Page Highlights: conflict management principles you can print out and keep at hand while you work through other exercises
Before beginning any premarital preparation work, it’s a good idea to spend some time learning some basic communication skills for conflict management.
Principles for Effective Marriage Communication
1. Just know that communication takes time.
Commit to take the time now & throughout your marriage to communicate. It is the lifeblood of your relationship.
If you don’t find that you doing it naturally on a regular basis, then schedule just like you would a vacation.
A lack of communication in relationships is often the reason given by couples for a decline in their marriage. Don’t let it happen to you.
2. Truly listen to each other, without judgment.
Test your understanding by repeating back in your own words what you hear your partner say. This is a simple technique that professional counselors sometimes use to make certain couples are listening and understanding each other.
3. Honestly express your thoughts & feelings to your partner.
On the other side, be ready to accept what your partner says. That’s different from agreeing, but it’s vital that couples accept each others thoughts – otherwise the one that is not accepted may shut down. Not a good thing for the long term.
4. Remember that every relationship has conflicts.
To start with as John Gray’s book title suggests men are from Mars and women are from Venus! So…
When you have a conflict:
- Deal with it. Often resolving differences is a process over a period of time. But unresolved issues do not go away. Resentments can build over the years.
- Control your anger. Anger & other defensive tactics shut off communication. You may need to take a walk & delay discussing something. But do come back to it.
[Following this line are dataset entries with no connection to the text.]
(** The handle of the party a flow names; the outer [None] is a leg the plan does not
    carry. *)
Definition resolve (near far : option nat) (which : option BridgeLeg) : option (option FlowLeg) :=
  match which with
  | None => Some None
  | Some party => handle ← (match party with Near => near | Far => far end); Some (Some (mkFlowLeg party handle))
  end.

Definition resolve_flow (near far : option nat) (flow : BridgeFlowPlan) : option (BridgeFlowPlan * option FlowLeg * option FlowLeg) :=
  ingress_leg ← resolve near far (bf_ingress_leg flow); egress_leg ← resolve near far (bf_egress_leg flow);
  Some (flow, ingress_leg, egress_leg).

(** The endpoints whose learned source a new flow makes stale. *)
Definition stale_of (b : SrtpBridge) (flow : BridgeFlowPlan) : list Z :=
  (match sb_latched b !! bf_endpoint flow with
   | Some latched => if accepts (bf_accepted_source flow) (sa_ip latched) then [] else [bf_endpoint flow]
   | None => []
   end) ++
  (match sb_flows b !! bf_endpoint flow with
   | Some previous =>
       if (fl_out_endpoint previous =? bf_out_endpoint flow) && signalled_peer_moved (Some (fl_out_dst previous)) (Some (bf_out_dst flow))
       then [bf_out_endpoint flow] else []
   | None => []
   end).

Definition install (flows : gmap Z Flow) (resolved : BridgeFlowPlan * option FlowLeg * option FlowLeg) : gmap Z Flow :=
  let '(flow, ingress_leg, egress_leg) := resolved in
  let '(x3, taps) := match flows !! bf_endpoint flow with Some previous => (fl_x3 previous, fl_plain_taps previous) | None => (None, None) end in
  <[bf_endpoint flow := mkFlow (bf_accepted_source flow) (if bf_latch flow then Some None else None) (bf_out_endpoint flow) (bf_out_dst flow)
      ingress_leg egress_leg x3 0 taps]> flows.

Definition register (b : SrtpBridge) (plan : BridgeCallPlan) : SrtpBridge :=
  let first := length (sb_legs b) in
  let near := (fun _ => first) <$> bp_near_leg plan in
  let far := (fun _ => (first + length (option_list (bp_near_leg plan)))%nat) <$> bp_far_leg plan in
  match mapM (resolve_flow near far) (bp_flows plan) with
  | None => b
  | Some resolved =>
      let stale := concat (stale_of b <$> bp_flows plan) in
      mkSrtpBridge (fold_left install resolved (sb_flows b)) (fold_left (fun m e => delete e m) stale (sb_latched b))
        (sb_legs b ++ option_list (bp_near_leg plan) ++ option_list (bp_far_leg plan))
  end.

Definition deregister (b : SrtpBridge) (endpoints : list Z) : SrtpBridge :=
  mkSrtpBridge (fold_left (fun m e => delete e m) endpoints (sb_flows b)) (fold_left (fun m e => delete e m) endpoints (sb_latched b)) (sb_legs b).

Definition latched_source (b : SrtpBridge) (endpoint : Z) : option SocketAddr := sb_latched b !! endpoint.
Definition accepted_source (b : SrtpBridge) (endpoint : Z) : option SourceFilter := fl_accepted_source <$> sb_flows b !! endpoint.
Definition latched_ssrc (b : SrtpBridge) (endpoint : Z) : option Z :=
  flow ← sb_flows b !! endpoint; latch ← fl_latch flow; SymmetricLatch_ssrc latch.

Definition party_leg (b : SrtpBridge) (endpoint : Z) (party : BridgeLeg) : option nat :=
  flow ← sb_flows b !! endpoint;
  fg_leg <$> head (filter (fun side => fg_party side = party) (option_list (fl_ingress_leg flow) ++ option_list (fl_egress_leg flow))).

Definition rollover_of (b : SrtpBridge) (side : option FlowLeg) : option SecureLegRollover :=
  side ← side; rollover_snapshot <$> sb_legs b !! fg_leg side.
Definition rollover_snapshots (b : SrtpBridge) (near_endpoint : Z) : option SecureLegRollover * option SecureLegRollover :=
  match sb_flows b !! near_endpoint with
  | Some flow => (rollover_of b (fl_ingress_leg flow), rollover_of b (fl_egress_leg flow))
  | None => (None, None)
  end.
Definition bridge_rollover_snapshot (b : SrtpBridge) (endpoint : Z) : option SecureLegRollover :=
  flow ← sb_flows b !! endpoint;
  rollover_of b (match fl_ingress_leg flow with Some side => Some side | None => fl_egress_leg flow end).

Definition plan_of (endpoint : Z) (flow : Flow) : BridgeFlowPlan :=
  mkBridgeFlowPlan endpoint (fg_party <$> fl_ingress_leg flow) (fg_party <$> fl_egress_leg flow) (fl_accepted_source flow)
    (bool_decide (is_Some (fl_latch flow))) (fl_out_endpoint flow) (fl_out_dst flow).
Definition flow_plans (b : SrtpBridge) (endpoints : list Z) : list BridgeFlowPlan :=
  omap (fun endpoint => plan_of endpoint <$> sb_flows b !! endpoint) endpoints.

(** The operations on taps; [None] where the sibling bridge is asked instead. *)
Definition change_flow (b : SrtpBridge) (endpoint : Z) (f : Flow -> Flow) : option SrtpBridge :=
  (fun flow => with_flow b endpoint (f flow)) <$> sb_flows b !! endpoint.
Definition set_x3_tap (b : SrtpBridge) (endpoint : Z) (tap : X3Tap) : option SrtpBridge := change_flow b endpoint (fun flow => set_x3 flow (Some tap)).
Definition clear_x3_tap (b : SrtpBridge) (endpoint : Z) : SrtpBridge := default b (change_flow b endpoint (fun flow => set_x3 flow None)).
Definition add_plain_tap (b : SrtpBridge) (endpoint : Z) (tag : bytes) (tap : Z) : option SrtpBridge :=
  change_flow b endpoint (fun flow => set_taps flow (taps_add (fl_plain_taps flow) tag tap)).
Definition remove_plain_tap (b : SrtpBridge) (endpoint : Z) (tag : bytes) : option SrtpBridge :=
  change_flow b endpoint (fun flow => set_taps flow (taps_remove (fl_plain_taps flow) tag)).

(** ** One redirected datagram *)

Section handle.
Context `{K : SrtpCrypto}.

(** Decrypt what arrived with the side's contexts, or pass it. *)
Definition open_side (b : SrtpBridge) (side : option FlowLeg) (data : bytes) : res SrtpError bytes * SrtpBridge :=
  match side with
  | None => (Ok data, b)
  | Some side =>
      match sb_legs b !! fg_leg side with
      | None => (Panic, b)
      | Some leg => let '(r, leg, plaintext) := leg_unprotect leg data [] in (_ ← r; Ok plaintext, with_leg b (fg_leg side) leg)
      end
  end.

Definition seal_side (b : SrtpBridge) (side : option FlowLeg) (plaintext : bytes) : res SrtpError bytes * SrtpBridge :=
  match side with
  | None => (Ok plaintext, b)
  | Some side =>
      match sb_legs b !! fg_leg side with
      | None => (Panic, b)
      | Some leg => let '(r, leg, sealed) := leg_protect leg plaintext [] in (_ ← r; Ok sealed, with_leg b (fg_leg side) leg)
      end
  end.

(** The reply latch, and the source it adopts. *)
Definition admit_side (b : SrtpBridge) (f : Flow) (endpoint : Z) (source : SocketAddr) (plaintext : bytes) : res unit (option SrtpBridge) :=
  match fl_latch f with
  | None => Ok (Some b)
  | Some latch =>
      ssrc ← rtp_media_ssrc plaintext;
      match SymmetricLatch_admit latch source ssrc with
      | (ReplyReject, _) => Ok None
      | (Accept adopted, latch) =>
          let b := with_flow b endpoint (set_latch f latch) in
          Ok (Some (match adopted with Some a => adopt b endpoint a | None => b end))
      end
  end.

Definition refuse (b : SrtpBridge) (f : Flow) (endpoint : Z) (r : option Refusal) : SrtpBridge * list bridge_effect :=
  (match r with Some r => with_flow b endpoint (log_refusal f r) | None => b end, [NoteDropped endpoint]).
- Clearly define the problem. Specify how each of you may contribute to the problem or the difficulty in resolving the issue.
- Brainstorm possible solutions. Decide, and if necessary, negotiate a mutually agreeable solution. Then put it to the test.
- Stay committed. In most cases, people can resolve their differences. When you do, it will give you confidence that problems don’t have to defeat you. Your relationship will be stronger & you will feel more secure in it.
- Seek outside help if needed. If you hit a snag, sometimes having a third party to give feedback and direction can be helpful. Contact a minister or other trained helper for guidance. You may find communication skills workshops and even more intense offerings on how to resolve conflict in marriages offered by churches or from other community services. There are deeper emotional issues that can require professional therapy.